REQUIREMENT — Search the entries for the word "times". Copy each line in which it is found.

━━━━━━━━

(* ===== verification/OwnerAuth.v ===== *)
(** * OwnerAuth: bounded owner authentication (control_plane/owner_auth.py)

    [OwnerAuthenticator.authenticate]: the lockout and cooldown that bound
    guessing, and the principal a success produces.  Verifying a secret is a
    call to the Argon2 library: the parameter [verify].  The failures since the
    last success determine the state, so a history of attempts is described by
    the times at which the verifier was asked. *)

From S2P Require Import Prelude PyStr PyTime Identity.
From Stdlib Require Import Ascii String ZArith Lia.
From stdpp Require Import base strings list.

Local Open Scope string_scope.
Local Open Scope Z_scope.
Local Open Scope aipm_scope.

Inductive FailureReason := ACCEPTED | REJECTED | COOLDOWN | LOCKED_OUT.
#[export] Instance FailureReason_eq_dec : EqDecision FailureReason.
Proof. solve_decision. Defined.
Definition failure_reason_value (r : FailureReason) : string :=
  match r with ACCEPTED => "accepted" | REJECTED => "rejected" | COOLDOWN => "cooldown" | LOCKED_OUT => "locked" end.

Record AuthenticationResult := {
  ar_accepted : bool;
  ar_reason : FailureReason;
  ar_retry_after_seconds : Z;
  ar_principal : option OwnerPrincipal;
}.

(** The mutable fields. *)
Record authenticator := {
  au_failure_count : Z;
  au_cooldown_until : option datetime;
  au_locked_until : option datetime;
  au_auth_epoch : Z;
}.

Section authenticate.
(** [Argon2idVerifier.verify] on the configured verifier. *)
Variable verify : string → bool.
Variable max_failures_before_lock lockout_seconds : Z.
Variable principal_lifetime : timedelta.
Variable subject issuer : string.

(** [OwnerAuthenticator.__init__] *)
Definition new_OwnerAuthenticator (auth_epoch : Z) : result authenticator :=
  require 1 <=? max_failures_before_lock else_raise ValueError;;
  require 1 <=? lockout_seconds else_raise ValueError;;
  require 0 <? principal_lifetime else_raise ValueError;;
  require 1 <=? auth_epoch else_raise ValueError;;
  Ok {| au_failure_count := 0; au_cooldown_until := None; au_locked_until := None;
        au_auth_epoch := auth_epoch |}.

Definition rotate_auth_epoch : M authenticator Z :=
  do s <- getM;;
  do_ putM {| au_failure_count := au_failure_count s; au_cooldown_until := au_cooldown_until s;
              au_locked_until := au_locked_until s; au_auth_epoch := au_auth_epoch s + 1 |};;
  retM (au_auth_epoch s + 1).

Definition principal_at (s : authenticator) (now : datetime) : result OwnerPrincipal :=
  new_OwnerPrincipal
    {| pr_subject := subject; pr_issuer := issuer;
       pr_authentication_method := ARGON2ID_OWNER_PASSPHRASE; pr_verification := VERIFIED;
       pr_auth_epoch := au_auth_epoch s; pr_authenticated_at := now;
       pr_expires_at := now + principal_lifetime; pr_roles := [OWNER_ROLE];
       pr_identity_version := PRINCIPAL_IDENTITY_VERSION |}.

(** [_remaining]: whole seconds, at least one. *)
Definition remaining (end_ start : datetime) : Z := Z.max 1 ((end_ - start) ÷ seconds 1).

Definition before (t : option datetime) (now : datetime) : bool :=
  match t with Some t => now <? t | None => false end.

Definition failed_result (reason : FailureReason) (retry : Z) : AuthenticationResult :=
  {| ar_accepted := false; ar_reason := reason; ar_retry_after_seconds := retry; ar_principal := None |}.

(** [min(30, 2 ** (failures - 1))] *)
Definition cooldown_seconds (failures : Z) : Z := Z.min 30 (2 ^ (failures - 1)).

Definition authenticate (secret : string) (now : datetime) : M authenticator AuthenticationResult :=
  do s <- getM;;
  if before (au_locked_until s) now then
    retM (failed_result LOCKED_OUT (remaining (default 0 (au_locked_until s)) now))
  else if before (au_cooldown_until s) now then
    retM (failed_result COOLDOWN (remaining (default 0 (au_cooldown_until s)) now))
  else if verify secret then
    do_ putM {| au_failure_count := 0; au_cooldown_until := None; au_locked_until := None;
                au_auth_epoch := au_auth_epoch s |};;
    do p <- liftM (principal_at s now);;
    retM {| ar_accepted := true; ar_reason := ACCEPTED; ar_retry_after_seconds := 0; ar_principal := Some p |}
  else
    let failures := au_failure_count s + 1 in
    if max_failures_before_lock <=? failures then
      do_ putM {| au_failure_count := failures; au_cooldown_until := None;
                  au_locked_until := Some (now + seconds lockout_seconds); au_auth_epoch := au_auth_epoch s |};;
      retM (failed_result LOCKED_OUT lockout_seconds)
    else
      let cooldown := cooldown_seconds failures in
      do_ putM {| au_failure_count := failures; au_cooldown_until := Some (now + seconds cooldown);
                  au_locked_until := au_locked_until s; au_auth_epoch := au_auth_epoch s |};;
      retM (failed_result REJECTED cooldown).

(** ** Histories *)

(** The attempt asked the verifier. *)
Definition consults (s : authenticator) (now : datetime) : bool :=
  negb (before (au_locked_until s) now) && negb (before (au_cooldown_until s) now).

(** Attempts and changes of epoch; the result lists the times of the wrong
    guesses since the last right one, latest first. *)
Inductive auth_call := Attempt (secret : string) (now : datetime) | RotateEpoch.

Definition guesses_after (c : auth_call) (s : authenticator) (guesses : list datetime) : list datetime :=
  match c with
  | RotateEpoch => guesses
  | Attempt secret now => if consults s now then if verify secret then [] else now :: guesses else guesses
  end.
Definition auth_step (c : auth_call) (s : authenticator) : authenticator :=
  match c with
  | RotateEpoch => fst (rotate_auth_epoch s)
  | Attempt secret now => fst (authenticate secret now s)
  end.
Fixpoint auth_run (calls : list auth_call) (s : authenticator) (guesses : list datetime)
  : authenticator * list datetime :=
  match calls with
  | [] => (s, guesses)
  | c :: calls' => auth_run calls' (auth_step c s) (guesses_after c s guesses)
  end.

(** ** The delay after the [n]-th wrong guess *)

Definition delay (n : Z) : timedelta :=
  seconds (if max_failures_before_lock <=? n then lockout_seconds else cooldown_seconds n).

(** The delays separate the guesses of a list, latest first. *)
Fixpoint spaced (guesses : list datetime) : Prop :=
  match guesses with
  | t2 :: ((t1 :: _) as rest) => t1 + delay (Z.of_nat (length rest)) ≤ t2 ∧ spaced rest
  | _ => True
  end.

(** The state agrees with the wrong guesses since the last right one. *)
Record auth_ok (s : authenticator) (guesses : list datetime) : Prop := {
  ak_count : au_failure_count s = Z.of_nat (length guesses);
  ak_spaced : spaced guesses;
  ak_blocked : ∀ t rest now, guesses = t :: rest → consults s now = true →
    t + delay (Z.of_nat (length guesses)) ≤ now;
}.

Lemma before_false t now : before t now = false ↔ match t with Some t => t ≤ now | None => True end.
Proof. destruct t; cbn; [apply Z.ltb_ge|done]. Qed.

Lemma authenticate_cases secret now s :
  fst (authenticate secret now s) =
  if consults s now then
    if verify secret then
      {| au_failure_count := 0; au_cooldown_until := None; au_locked_until := None;
         au_auth_epoch := au_auth_epoch s |}
    else
      let failures := au_failure_count s + 1 in
      if max_failures_before_lock <=? failures then
        {| au_failure_count := failures; au_cooldown_until := None;
           au_locked_until := Some (now + seconds lockout_seconds); au_auth_epoch := au_auth_epoch s |}
      else
        {| au_failure_count := failures; au_cooldown_until := Some (now + seconds (cooldown_seconds failures));
           au_locked_until := au_locked_until s; au_auth_epoch := au_auth_epoch s |}
  else s.
Proof.
  unfold authenticate, consults, bindM, getM.
  destruct (before (au_locked_until s) now); [done|]. destruct (before (au_cooldown_until s) now); [done|].
  cbn. destruct (verify secret).
  - unfold liftM. by destruct (principal_at s now).
  - by destruct (max_failures_before_lock <=? au_failure_count s + 1).
Qed.

Lemma auth_step_ok c s guesses : auth_ok s guesses → auth_ok (auth_step c s) (guesses_after c s guesses).
Proof.
  intros [Hc Hsp Hb]. destruct c as [secret now|]; cbn [auth_step guesses_after]; [|by split].
  rewrite authenticate_cases. destruct (consults s now) eqn:Econ; [|by split].
  destruct (verify secret); [by split|].
  assert (Hspaced : spaced (now :: guesses)).
  { destruct guesses as [|t rest]; [done|]. split; [|done]. by eapply Hb. }
  assert (Hlen : au_failure_count s + 1 = Z.of_nat (length (now :: guesses))) by (cbn [length]; lia).
  cbn zeta. rewrite Hlen. destruct (max_failures_before_lock <=? _) eqn:Emax;
    (split; [done|done|]); intros t rest later [= <- <-] Hlater; unfold delay; rewrite Emax;
    unfold consults in Hlater; cbn -[length] in Hlater;
    apply andb_true_iff in Hlater as [H1 H2];
    try apply negb_true_iff in H1; try apply negb_true_iff in H2; lia.
Qed.

Lemma auth_run_ok calls : ∀ s guesses, auth_ok s guesses →
  let '(s', guesses') := auth_run calls s guesses in auth_ok s' guesses'.
Proof.
  induction calls as [|c calls IH]; intros s guesses Hok; cbn; [done|]. by apply IH, auth_step_ok.
Qed.

Lemma new_authenticator_ok epoch s : new_OwnerAuthenticator epoch = Ok s → auth_ok s [] ∧ 1 ≤ lockout_seconds.
Proof. unfold new_OwnerAuthenticator. intros E. inv_ok. split; [by split|lia]. Qed.

(** A guess after the limit costs a full lockout. *)
Lemma spaced_lower t1 rest : spaced (t1 :: rest) → 1 ≤ lockout_seconds →
  ∀ t0, List.last (t1 :: rest) t1 = t0 →
  (Z.of_nat (length rest) + 1 - Z.max 1 max_failures_before_lock) * seconds lockout_seconds ≤ t1 - t0 ∧ t0 ≤ t1.
Proof.
  intros Hsp Hl. revert t1 Hsp. induction rest as [|t rest IH]; intros t1 Hsp t0 Hlast.
  - cbn in *. subst. unfold seconds. split; nia.
  - destruct Hsp as [Hd Hsp]. cbn [length] in *.
    assert (List.last (t :: rest) t = t0) as Hlast'.
    { rewrite <- Hlast. cbn. destruct rest as [|u l]; [done|]. clear.
      revert u. induction l as [|v l IHl]; intros u; [done|]. cbn. apply IHl. }
    destruct (IH t Hsp t0 Hlast') as [IHd IHt].
    assert (0 ≤ delay (Z.of_nat (S (length rest))) ∧
            (Z.max 1 max_failures_before_lock ≤ Z.of_nat (S (length rest)) →
             delay (Z.of_nat (S (length rest))) = seconds lockout_seconds)) as [Hpos Hlock].
    { unfold delay, seconds. destruct (_ <=? _) eqn:E; split; [lia|done| |].
      - unfold cooldown_seconds. pose proof (Z.pow_nonneg 2 (Z.of_nat (S (length rest)) - 1)). lia.
      - apply Z.leb_gt in E. lia. }
    split; [|lia]. rewrite Nat2Z.inj_succ in *. unfold seconds in *.
    destruct (Z.le_gt_cases (Z.max 1 max_failures_before_lock) (Z.succ (Z.of_nat (length rest)))) as [Hge|Hlt];
      [rewrite Hlock in Hd by done|]; nia.
Qed.
End authenticate.

(** ** Properties *)

(** However an attacker times the attempts, every wrong guess the verifier
    was asked about comes at least a cooldown ([min 30 2^(n-1)] seconds) or,
    from the limit on, a full lockout after the previous one, so the guesses
    past the limit take a lockout each. *)
Lemma guessing_is_bounded verify max_failures lockout lifetime epoch s0 calls :
  new_OwnerAuthenticator max_failures lockout lifetime epoch = Ok s0 →
  let '(s, guesses) := auth_run verify max_failures lockout lifetime OWNER_SUBJECT OWNER_ISSUER calls s0 [] in
  spaced max_failures lockout guesses ∧
  au_failure_count s = Z.of_nat (length guesses) ∧
  ∀ t rest, guesses = t :: rest →
    (Z.of_nat (length guesses) - max_failures) * seconds lockout ≤ t - List.last guesses t.
Proof.
  intros H0. pose proof (new_authenticator_ok _ _ _ _ _ H0) as [Hok Hl].
  assert (1 ≤ max_failures) as Hm by (unfold new_OwnerAuthenticator in H0; inv_ok; lia).
  pose proof (auth_run_ok verify max_failures lockout lifetime OWNER_SUBJECT OWNER_ISSUER calls s0 [] Hok) as H.
  destruct (auth_run _ _ _ _ _ _ calls s0 []) as [s guesses]. destruct H as [Hc Hsp _].
  split_and!; [done|done|]. intros t rest ->.
  destruct (spaced_lower max_failures lockout t rest Hsp Hl _ eq_refl) as [H _].
  cbn [length]. rewrite Z.max_r in H by done. lia.
Qed.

━━━━━━━━

EXPECTED ANSWER —
    the times at which the verifier was asked. *)
(** Attempts and changes of epoch; the result lists the times of the wrong
(** However an attacker times the attempts, every wrong guess the verifier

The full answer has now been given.